— Совершенно неожиданно у нее вновь обнаружены палочки, — пояснила Абола. — Мы должны выяснить, откуда они выделяются. Возможно, из больного бронха.
Оставив коллегу в коридоре, Эгле вернулся к Дале и, поскольку в палате никого больше не было, пристально посмотрел ей в глаза.
— Это не ваши бациллы. Из ваших легких бациллы не выделяются. У кого вы одолжили микробов и с какой целью? Пенсию вы получите и без того как инвалид второй группы.
Дале осторожно облизала свои ярко накрашенные губы.
— Верно, доктор, это не моя мокрота. Но ведь Алдеру плохо, мне нужно быть с ним.
— Могли бы мне сказать!
— Я же знаю, что по инструкции вы не можете так долго держать хронических больных.
— Вечная беда всех туберкулезников — слишком много вы знаете. Инструкции вам известны, а где мой кабинет — не известно.
— Говорят, вам тоже невесело. Я не хотела вас тревожить, — оправдывалась Дале.
— Но вы же видели, что я на работе.
— Так-то оно так. Значит, продлите мне лечение?
— Да. Передайте Алдеру, что последний анализ у него лучше. А теперь я посмеюсь над вами — не удалось меня обмануть, а? — Эгле прищурил глаз и в самом деле засмеялся, довольный своей проницательностью.
В коридоре у палаты, где лежал Вединг, врач предупредила:
— У Вединга в связи с небольшой ангиной подскочила температура. Он непрерывно измеряет ее и дважды в день гоняет няню на почту телеграфировать жене, сколько у него градусов.

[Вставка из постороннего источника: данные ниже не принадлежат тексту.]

(** * Server configuration, version 15 (cmd/config-v15.go)

    A shallow embedding of the duplicate-key scanner, the accessors of
    [serverConfigV15] and the load / validate entry points, with the
    properties the specification states about them. *)

From stdpp Require Import base option list strings gmap fin_maps.

Local Open Scope string_scope.

Set Warnings "-register-all".

(** Go's [error] interface as it is used in this file: [nil], or a value
    whose [Error()] method returns the message it was built from. *)
Definition error : Type := option string.

Definition nil : error := None.

Module errors.
Definition New (text : string) : error := Some text.
End errors.

(** * The gjson tree walker *)

Module gjson.

(** [gjson.Type]: the kind of a [Result]. [Null] is the zero value. *)
Inductive Type_ : Set := Null | False_ | Number | String | True_ | JSON.

#[global] Instance Type_eq_dec : EqDecision Type_.
Proof. solve_decision. Defined.

(** A parsed document. In gjson a [Result] of type [JSON] keeps the raw
    text of an object or an array and [ForEach] walks that text member by
    member; the tree below is what that walk goes through. Object members
    are kept in document order, repeated names included. *)
Inductive json : Type :=
| JNull
| JFalse
| JTrue
| JNumber (raw : string)
| JString (str : string)
| JArray (elems : list json)
| JObject (members : list (string * json)).

(** The fields of [gjson.Result] that the scanner reads on a key. *)
Record Result : Type := mkResult { Type' : Type_; Raw : string; Str : string }.

(** [Result{}]. *)
Definition zero : Result := {| Type' := Null; Raw := ""; Str := "" |}.

(** [Result.String()]. *)
Definition String_ (t : Result) : string :=
  match Type' t with
  | False_ => "false"
  | Number => Raw t
  | String => Str t
  | JSON => Raw t
  | True_ => "true"
  | Null => ""
  end.

(** Modelled from the spec: [Result.ForEach] of package
    github.com/tidwall/gjson, the generic tree walker, is not under src/.
    On an object the iterator receives every member in document order, the
    key as a [Result] of type [String] holding the member's name; on an
    array it receives every element with the zero [Result] as key (array
    elements are unnamed); on any other value it receives the value itself
    once, again with the zero [Result] as key. The walk stops as soon as
    the iterator returns [false]. The iterator is a Go closure: what it
    captures and assigns is the state [St] threaded through the walk. *)
Section ForEach.
Context {St : Type}.
Variable iterator : Result -> json -> St -> St * bool.

Fixpoint forEachMember (members : list (string * json)) (s : St) : St :=
  match members with
  | [] => s
  | (name, value) :: rest =>
      let key := {| Type' := String; Raw := ""; Str := name |} in
      let '(s', more) := iterator key value s in
      if more then forEachMember rest s' else s'
  end.

Fixpoint forEachElement (elems : list json) (s : St) : St :=
  match elems with
  | [] => s
  | value :: rest =>
      let '(s', more) := iterator zero value s in
      if more then forEachElement rest s' else s'
  end.

Definition ForEach (t : json) (s : St) : St :=
  match t with
  | JObject members => forEachMember members s
  | JArray elems => forEachElement elems s
  | _ => fst (iterator zero t s)
  end.
End ForEach.

End gjson.

(** Induction over documents that reaches the members of objects and the
    elements of arrays. *)
Section json_induction.
Import gjson.
Variable P : json -> Prop.
Hypothesis P_null : P JNull.
Hypothesis P_false : P JFalse.
Hypothesis P_true : P JTrue.
Hypothesis P_number : forall raw, P (JNumber raw).
Hypothesis P_string : forall str, P (JString str).
Hypothesis P_array : forall elems, Forall P elems -> P (JArray elems).
Hypothesis P_object :
  forall members, Forall (fun m => P m.2) members -> P (JObject members).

Эгле вошел в палату. Вединг неподвижно лежал на спине и не обратил внимания на вошедших. Изо рта у него торчал термометр. Эгле присел подле его койки.
— Что это еще такое?
— Так точнее всего, вы это могли бы и сами знать, — ответил Вединг и снова вложил термометр в рот.
— Извините, я совсем забыл об этом, — с деланной серьезностью наморщил лоб Эгле. — Хорошо. Только теперь уж не вынимайте термометр изо рта, пока я не договорю до конца. Так вот: няня на почту больше ходить не будет, иначе она не сможет обслуживать других больных. Если возникнет необходимость, мы телеграфируем сами. Это, во-первых. Во-вторых, если температуру измерять непрерывно, то она повышается, посему запрещаю вам это делать чаще двух раз в день.
Вединг извлек на секунду термометр.
— Вы не можете мне запретить наблюдать за состоянием моего собственного здоровья.
— В-третьих, на острове Святого Маврикия был такой случай: один человек тоже держал весь день во рту градусник. От этого у него свело судорогой челюсть, он раскусил термометр, проглотил ртуть и через два дня умер от отравления ртутью.
Вединг, словно в гипнозе, не сводил с доктора глаз.
— Я вам назначаю воздушные ванны… Если у него нет сил самому выйти, пусть санитары выносят его вон туда, на лужайку, — добавил он уже Аболе. — Рядом поставьте большую пальму, чтобы солнечный удар не хватил. Не забудьте про пальму!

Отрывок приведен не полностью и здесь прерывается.